Dans un communiqué daté du 1er mars 2010, le ministre de l’Intérieur nous apprend que le gouvernement a décidé de simplifier de “manière radicale” les démarches de renouvellement des papiers d’identité. Mais la LDH conteste toute valeur juridique à cette annonce : "il faudrait que le ministre apprenne la Constitution : une circulaire ne peut pas changer la réglementation", explique Jean-Pierre Dubois, le président de la LDH, en dénonçant un "coup médiatique". L’association souligne d’ailleurs que les circulaires précédentes n’ont pas été suivies d’effet.

Le ministère rétorque que la circulaire vise à simplifier les procédures avant la publication d’un décret en Conseil d’Etat qui donnera un cadre juridique à ces nouvelles règles.

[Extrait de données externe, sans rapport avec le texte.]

(** * DARV autograd core: tensors, the backward engine and the optimizers

    A shallow embedding of [core/darv_tensor.hpp] and
    [core/darv_optimizer.hpp].

    - A [std::shared_ptr<Tensor>] is an index into a store (the heap of
      tensor objects, in allocation order); two pointers are the same tensor
      exactly when the indices are equal.
    - [double] is a carrier [F] with the operations the code uses
      (class [Scalar]); [binary64] instantiates it with the kernel's IEEE 754
      binary64 numbers, [exactZ] with exact integer arithmetic.
    - [size_t] is [N] with the wrap-around modulo [2^64] written out.
    - [std::vector<double>] is [list F]; [v[i]] outside the vector is
      undefined behaviour in C++ and is the default value / no update here;
      the invariant [tensor_ok] keeps every index the code uses in range.
    - [throw std::runtime_error(msg)] is the result [inl (runtime_error msg)]
      together with the store as it is at the throw. *)

From Stdlib Require Import Floats ZArith NArith.
From stdpp Require Import base option list gmap strings.

Local Open Scope N_scope.

(** ** Scalars: the operations on [double] used by the code *)

Class Scalar (F : Type) := {
  fzero : F;                 (* 0.0 *)
  fone : F;                  (* 1.0 *)
  fadd : F → F → F;
  fsub : F → F → F;
  fmul : F → F → F;
  fdiv : F → F → F;
  fopp : F → F;              (* unary minus *)
  flt : F → F → bool;        (* a < b *)
  fsqrt : F → F;             (* std::sqrt *)
  fpow : F → F → F;          (* std::pow *)
  fexp : F → F;              (* std::exp *)
  ftanh : F → F;             (* std::tanh *)
  of_size_t : N → F;         (* conversion size_t -> double *)
  of_int : Z → F;            (* conversion int -> double *)
}.

(** IEEE 754 binary64, the [double] of the target; [std::pow], [std::exp] and
    [std::tanh] come from the C library and are parameters. Integers are
    converted with round-to-nearest-even. *)
Definition Z2float (z : Z) : float :=
  SF2Prim (binary_normalize FloatOps.prec FloatOps.emax z 0 false).

Definition binary64 (libm_pow : float → float → float)
    (libm_exp libm_tanh : float → float) : Scalar float := {|
  fzero := PrimFloat.zero;
  fone := PrimFloat.one;
  fadd := PrimFloat.add;
  fsub := PrimFloat.sub;
  fmul := PrimFloat.mul;
  fdiv := PrimFloat.div;
  fopp := PrimFloat.opp;
  flt := PrimFloat.ltb;
  fsqrt := PrimFloat.sqrt;
  fpow := libm_pow;
  fexp := libm_exp;
  ftanh := libm_tanh;
  of_size_t := λ n, Z2float (Z.of_N n);
  of_int := Z2float;
|}.

(** Exact integer arithmetic: an instance in which [+] is associative and
    commutative with unit [0], used to run the model on small graphs. *)
Definition exactZ : Scalar Z := {|
  fzero := 0%Z;
  fone := 1%Z;
  fadd := Z.add;
  fsub := Z.sub;
  fmul := Z.mul;
  fdiv := Z.div;
  fopp := Z.opp;
  flt := Z.ltb;
  fsqrt := Z.sqrt;
  fpow := Z.pow;
  fexp := λ x, Z.pow 3 x;
  ftanh := Z.sgn;
  of_size_t := Z.of_N;
  of_int := λ z, z;
|}.

(** ** [size_t] and shapes *)

Definition size_t_modulus : N := 2 ^ 64.
Definition wrap (n : N) : N := n mod size_t_modulus.

(** [using Shape = std::vector<size_t>] *)
Abbreviation Shape := (list N) (only parsing).

(** [compute_size]: [std::accumulate] with [std::multiplies<size_t>], hence a
    product modulo [2^64]; an empty shape has size [0]. *)
Definition compute_size (shape : Shape) : N :=
  match shape with
  | [] => 0
  | _ => fold_left (λ acc d, wrap (acc * d)) shape 1
  end.

Fixpoint shapes_compatible (s1 s2 : Shape) : bool :=
  match s1, s2 with
  | [], [] => true
  | a :: s1', b :: s2' => (a =? b) && shapes_compatible s1' s2'
  | _, _ => false
  end.

(** [for (size_t i = 0; i < n; i++) body(i)] *)
Fixpoint for_ {S : Type} (n : nat) (body : nat → S → S) (s : S) : S :=
  match n with
  | O => s
  | S n' => body n' (for_ n' body s)
  end.

(** A [std::shared_ptr<Tensor>] (or the raw [Tensor*] behind it). *)
Abbreviation ptr := nat (only parsing).

(** What ends a call without a result: a [std::runtime_error] thrown by the
    code, the [std::length_error] of a [std::vector] asked for more elements
    than it can hold, or an access to an element outside a vector, to which
    C++ gives no meaning. *)
Inductive exception :=
  | runtime_error (what : string)
  | length_error
  | undefined_behaviour.

(** [std::vector<double>::max_size()]: with 64-bit pointers,
    [PTRDIFF_MAX / sizeof(double)]. *)
Definition vector_max_size : N := (2 ^ 63 - 1) / 8.

Section Autograd.
Context {F : Type} `{Scalar F}.

(** [v[i]] as an rvalue and [v[i] = x]. *)
Definition vget (v : list F) (i : nat) : F := default fzero (v !! i).
Definition vset (v : list F) (i : nat) (x : F) : list F := <[i := x]> v.

(** The [backward_fn_] closures, one constructor per lambda of the source,
    with the values the lambda captures. *)
Inductive Closure :=
  | BwNoop
  | BwAdd (this other result : ptr)
  | BwMultiply (this other result : ptr)
  | BwMultiplyScalar (this : ptr) (scalar : F) (result : ptr)
  | BwPow (this : ptr) (exponent : F) (result : ptr)
  | BwMatmul (this other result : ptr) (m k n : N)
  | BwSum (this result : ptr)
  | BwRelu (this result : ptr)
  | BwSigmoid (this result : ptr)
  | BwTanh (this result : ptr)
  | BwReshape (this result : ptr).

(** The fields of [class Tensor] ([name_] is a debug label and is left out). *)
Record Tensor := mkTensor {
  data_ : list F;
  grad_ : list F;
  shape_ : Shape;
  size_ : N;
  requires_grad_ : bool;
  inputs_ : list ptr;
  backward_fn_ : Closure;
}.

Definition set_data (t : Tensor) (d : list F) : Tensor :=
  mkTensor d (grad_ t) (shape_ t) (size_ t) (requires_grad_ t) (inputs_ t) (backward_fn_ t).
Definition set_grad (t : Tensor) (g : list F) : Tensor :=
  mkTensor (data_ t) g (shape_ t) (size_ t) (requires_grad_ t) (inputs_ t) (backward_fn_ t).
Definition set_graph (t : Tensor) (ins : list ptr) (bw : Closure) : Tensor :=
  mkTensor (data_ t) (grad_ t) (shape_ t) (size_ t) (requires_grad_ t) ins bw.

(** [Tensor(const Shape&, bool)] *)
Definition Tensor_of_shape (shape : Shape) (requires_grad : bool) : Tensor :=
  let size := compute_size shape in
  {| data_ := replicate (N.to_nat size) fzero;
     grad_ := if requires_grad then replicate (N.to_nat size) fzero else [];
     shape_ := shape; size_ := size; requires_grad_ := requires_grad;
     inputs_ := []; backward_fn_ := BwNoop |}.

(** [Tensor(const std::vector<double>&, const Shape&, bool)] *)
Definition Tensor_of_data (data : list F) (shape : Shape) (requires_grad : bool)
    : exception + Tensor :=
  let size := compute_size shape in
  if negb (N.of_nat (length data) =? size)
  then inl (runtime_error "Data size doesn't match shape")
  else inr {| data_ := data;
              grad_ := if requires_grad then replicate (N.to_nat size) fzero else [];
              shape_ := shape; size_ := size; requires_grad_ := requires_grad;
              inputs_ := []; backward_fn_ := BwNoop |}.

(** The heap of tensor objects. *)
Abbreviation store := (list Tensor) (only parsing).

Definition null_tensor : Tensor := Tensor_of_shape [] false.
#[export] Instance Tensor_inhabited : Inhabited Tensor := populate null_tensor.

(** [p->...]: the object a pointer refers to. *)
Definition deref (s : store) (p : ptr) : Tensor := s !!! p.

(** Operations that may throw and that allocate: the result or the exception,
    and the store afterwards. *)
Definition M (A : Type) : Type := store → (exception + A) * store.

Definition throw {A} (e : exception) : M A := λ s, (inl e, s).

(** [std::make_shared<Tensor>(...)]: a new object, distinct from all others. *)
Definition make_shared (t : Tensor) : M ptr := λ s, (inr (length s), s ++ [t]).

(** *** Primitive operations (forward pass)

    Each operation builds its result in a fresh object: the loops read only
    the operands and write only [result], which no other pointer refers to
    before the operation returns, so the object is completed first and then
    placed in the store. *)

Definition add (this other : ptr) : M ptr := λ s,
  let t := deref s this in
  let o := deref s other in
  if negb (shapes_compatible (shape_ t) (shape_ o))
  then throw (runtime_error "Shape mismatch in addition") s
  else
    let result := length s in
    let r := Tensor_of_shape (shape_ t) (requires_grad_ t || requires_grad_ o) in
    let d := for_ (N.to_nat (size_ t))
               (λ i d, vset d i (fadd (vget (data_ t) i) (vget (data_ o) i))) (data_ r) in
    make_shared (set_graph (set_data r d) [this; other] (BwAdd this other result)) s.

Definition multiply (this other : ptr) : M ptr := λ s,
  let t := deref s this in
  let o := deref s other in
  if negb (shapes_compatible (shape_ t) (shape_ o))
  then throw (runtime_error "Shape mismatch in multiplication") s
  else
    let result := length s in
    let r := Tensor_of_shape (shape_ t) (requires_grad_ t || requires_grad_ o) in
    let d := for_ (N.to_nat (size_ t))
               (λ i d, vset d i (fmul (vget (data_ t) i) (vget (data_ o) i))) (data_ r) in
    make_shared (set_graph (set_data r d) [this; other] (BwMultiply this other result)) s.

(** The shape-preserving unary operations share one pattern: a fresh tensor
    of the operand's shape, filled element by element. *)
Definition elementwise (this : ptr) (f : F → F) (bw : ptr → Closure) : M ptr := λ s,
  let t := deref s this in
  let result := length s in
  let r := Tensor_of_shape (shape_ t) (requires_grad_ t) in
  let d := for_ (N.to_nat (size_ t)) (λ i d, vset d i (f (vget (data_ t) i))) (data_ r) in
  make_shared (set_graph (set_data r d) [this] (bw result)) s.

Definition multiply_scalar (this : ptr) (scalar : F) : M ptr :=
  elementwise this (λ x, fmul x scalar) (BwMultiplyScalar this scalar).

Definition pow (this : ptr) (exponent : F) : M ptr :=
  elementwise this (λ x, fpow x exponent) (BwPow this exponent).

(** [std::max(0.0, x)] is [(0.0 < x) ? x : 0.0]. *)
Definition relu (this : ptr) : M ptr :=
  elementwise this (λ x, if flt fzero x then x else fzero) (BwRelu this).

Definition sigmoid (this : ptr) : M ptr :=
  elementwise this (λ x, fdiv fone (fadd fone (fexp (fopp x)))) (BwSigmoid this).

Definition tanh_ (this : ptr) : M ptr :=
  elementwise this ftanh (BwTanh this).

(** [i * stride + j] in [size_t] arithmetic. *)
Definition index2 (i : nat) (stride : N) (j : nat) : nat :=
  N.to_nat (wrap (wrap (N.of_nat i * stride) + N.of_nat j)).

(** [v[i] = x] where [i] need not be an index of [v]: outside the vector the
    access has no defined behaviour. *)
Definition checked_vset (v : list F) (i : nat) (x : F) : option (list F) :=
  if (i <? length v)%nat then Some (<[i := x]> v) else None.

(** The innermost loop of [matmul]: [sum += a[i*k+l] * b[l*n+j]] for [l < k],
    [None] when an element is read outside [a] or [b]. *)
Definition matmul_sum (a b : list F) (k n : N) (i j : nat) : option F :=
  for_ (N.to_nat k)
    (λ l sum, sum ≫= λ sum,
       x ← a !! index2 i k l; y ← b !! index2 l n j;
       Some (fadd sum (fmul x y)))
    (Some fzero).

(** The three loops of [matmul] over the buffer [d] of the result. *)
Definition matmul_data (a b : list F) (m k n : N) (d : list F) : option (list F) :=
  for_ (N.to_nat m) (λ i d, d ≫= λ d,
    for_ (N.to_nat n) (λ j d, d ≫= λ d,
      sum ← matmul_sum a b k n i j;
      checked_vset d (index2 i n j) sum) (Some d)) (Some d).


(** [matmul]. The result is allocated by [Tensor(Shape{m, n}, ...)], whose
    [resize] throws when the size exceeds what a vector can hold. *)
Definition matmul (this other : ptr) : M ptr := λ s,
  let t := deref s this in
  let o := deref s other in
  match shape_ t, shape_ o with
  | [m; k], [k'; n] =>
      if negb (k =? k')
      then throw (runtime_error "Incompatible dimensions for matmul") s
      else if vector_max_size <? compute_size [m; n]
      then throw length_error s
      else
        let result := length s in
        let r := Tensor_of_shape [m; n] (requires_grad_ t || requires_grad_ o) in
        match matmul_data (data_ t) (data_ o) m k n (data_ r) with
        | None => throw undefined_behaviour s
        | Some d =>
            make_shared (set_graph (set_data r d) [this; other]
                           (BwMatmul this other result m k n)) s
        end
  | _, _ => throw (runtime_error "matmul requires 2D tensors") s
  end.

Definition sum (this : ptr) : M ptr := λ s,
  let t := deref s this in
  let result := length s in
  let r := Tensor_of_shape [1] (requires_grad_ t) in
  let sum_val := fold_left fadd (data_ t) fzero in
  make_shared (set_graph (set_data r (vset (data_ r) 0 sum_val)) [this]
                 (BwSum this result)) s.

Definition mean (this : ptr) : M ptr := λ s,
  match sum this s with
  | (inr sum_tensor, s') =>
      multiply_scalar sum_tensor (fdiv fone (of_size_t (size_ (deref s' this)))) s'
  | (inl e, s') => (inl e, s')
  end.

Definition reshape (this : ptr) (new_shape : Shape) : M ptr := λ s,
  let t := deref s this in
  if negb (compute_size new_shape =? size_ t)
  then throw (runtime_error "New shape size doesn't match tensor size") s
  else
    match Tensor_of_data (data_ t) new_shape (requires_grad_ t) with
    | inl e => throw e s
    | inr r =>
        let result := length s in
        make_shared (set_graph r [this] (BwReshape this result)) s
    end.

Selon le ministère, le décret devrait être présenté devant la haute juridiction administrative d’ici à la fin de la semaine [2].

[Mise en ligne le 26 février 2010, mise à jour le 2 mars]



Voir en ligne : la harangue du ministre à ses préfets

Communiqué de presse

Simplification des démarches administratives pour l’obtention de la carte d’identité et du passeport

Le 1er mars 2010 19:05

« Face aux trop nombreuses tracasseries administratives rencontrées par certains de nos concitoyens lors de la première demande et surtout du renouvellement de leurs titres d’identité, j’ai souhaité une réponse adaptée. J’agis avec un principe simple : dans la République dans laquelle nous vivons, tous les Français sont égaux devant la loi. Quelle que soit la manière dont ils ont acquis la nationalité française, quelle que soit leur histoire personnelle, ils ont évidemment le droit de renouveler leur titre d’identité dans les mêmes conditions que l’ensemble de nos compatriotes.

J’ai donc décidé de changer en profondeur la règlementation, souvent trop tatillonne, afin de simplifier la tâche de l’ensemble de nos concitoyens. Nous signons, ce jour, avec Bernard KOUCHNER, une circulaire aux préfets, aux ambassadeurs et aux consuls. Qu’il s’agisse d’une première demande, d’un renouvellement, d’une perte ou d’un vol, cette circulaire simplifie de manière radicale les démarches administratives pour l’ensemble de nos concitoyens.

Ces nouvelles règles reposent sur trois principes.

  1. La carte nationale d’identité et le passeport sont désormais interchangeables : la présentation d’une carte nationale d’identité plastifiée permet sans aucune difficulté d’obtenir un passeport. De même, la présentation d’un passeport électronique ou biométrique permet d’obtenir une carte nationale d’identité ;
  2. Les démarches à accomplir en cas de renouvellement sont désormais allégées, ce qui raccourcira les délais d’obtention et facilitera grandement la tâche des usagers : la présentation d’une carte nationale d’identité plastifiée ou d’un passeport biométrique ou électronique suffit désormais pour renouveler ce titre. S’il est légitime de vérifier l’identité du demandeur pour éviter les usurpations d’identité, la nationalité n’a pas à être vérifiée. De même, l’usager n’a plus à se procurer un acte d’état civil ;
  3. Enfin, dans les cas où elle demeure strictement nécessaire, la vérification de la nationalité est effectuée en priorité à partir des pièces les plus faciles à obtenir par l’usager. A contrario, cela signifie que la saisine du greffe du tribunal d’instance en vue de la délivrance d’un certificat de nationalité française doit ne plus être qu’une solution de tout dernier recours et tout à fait exceptionnelle.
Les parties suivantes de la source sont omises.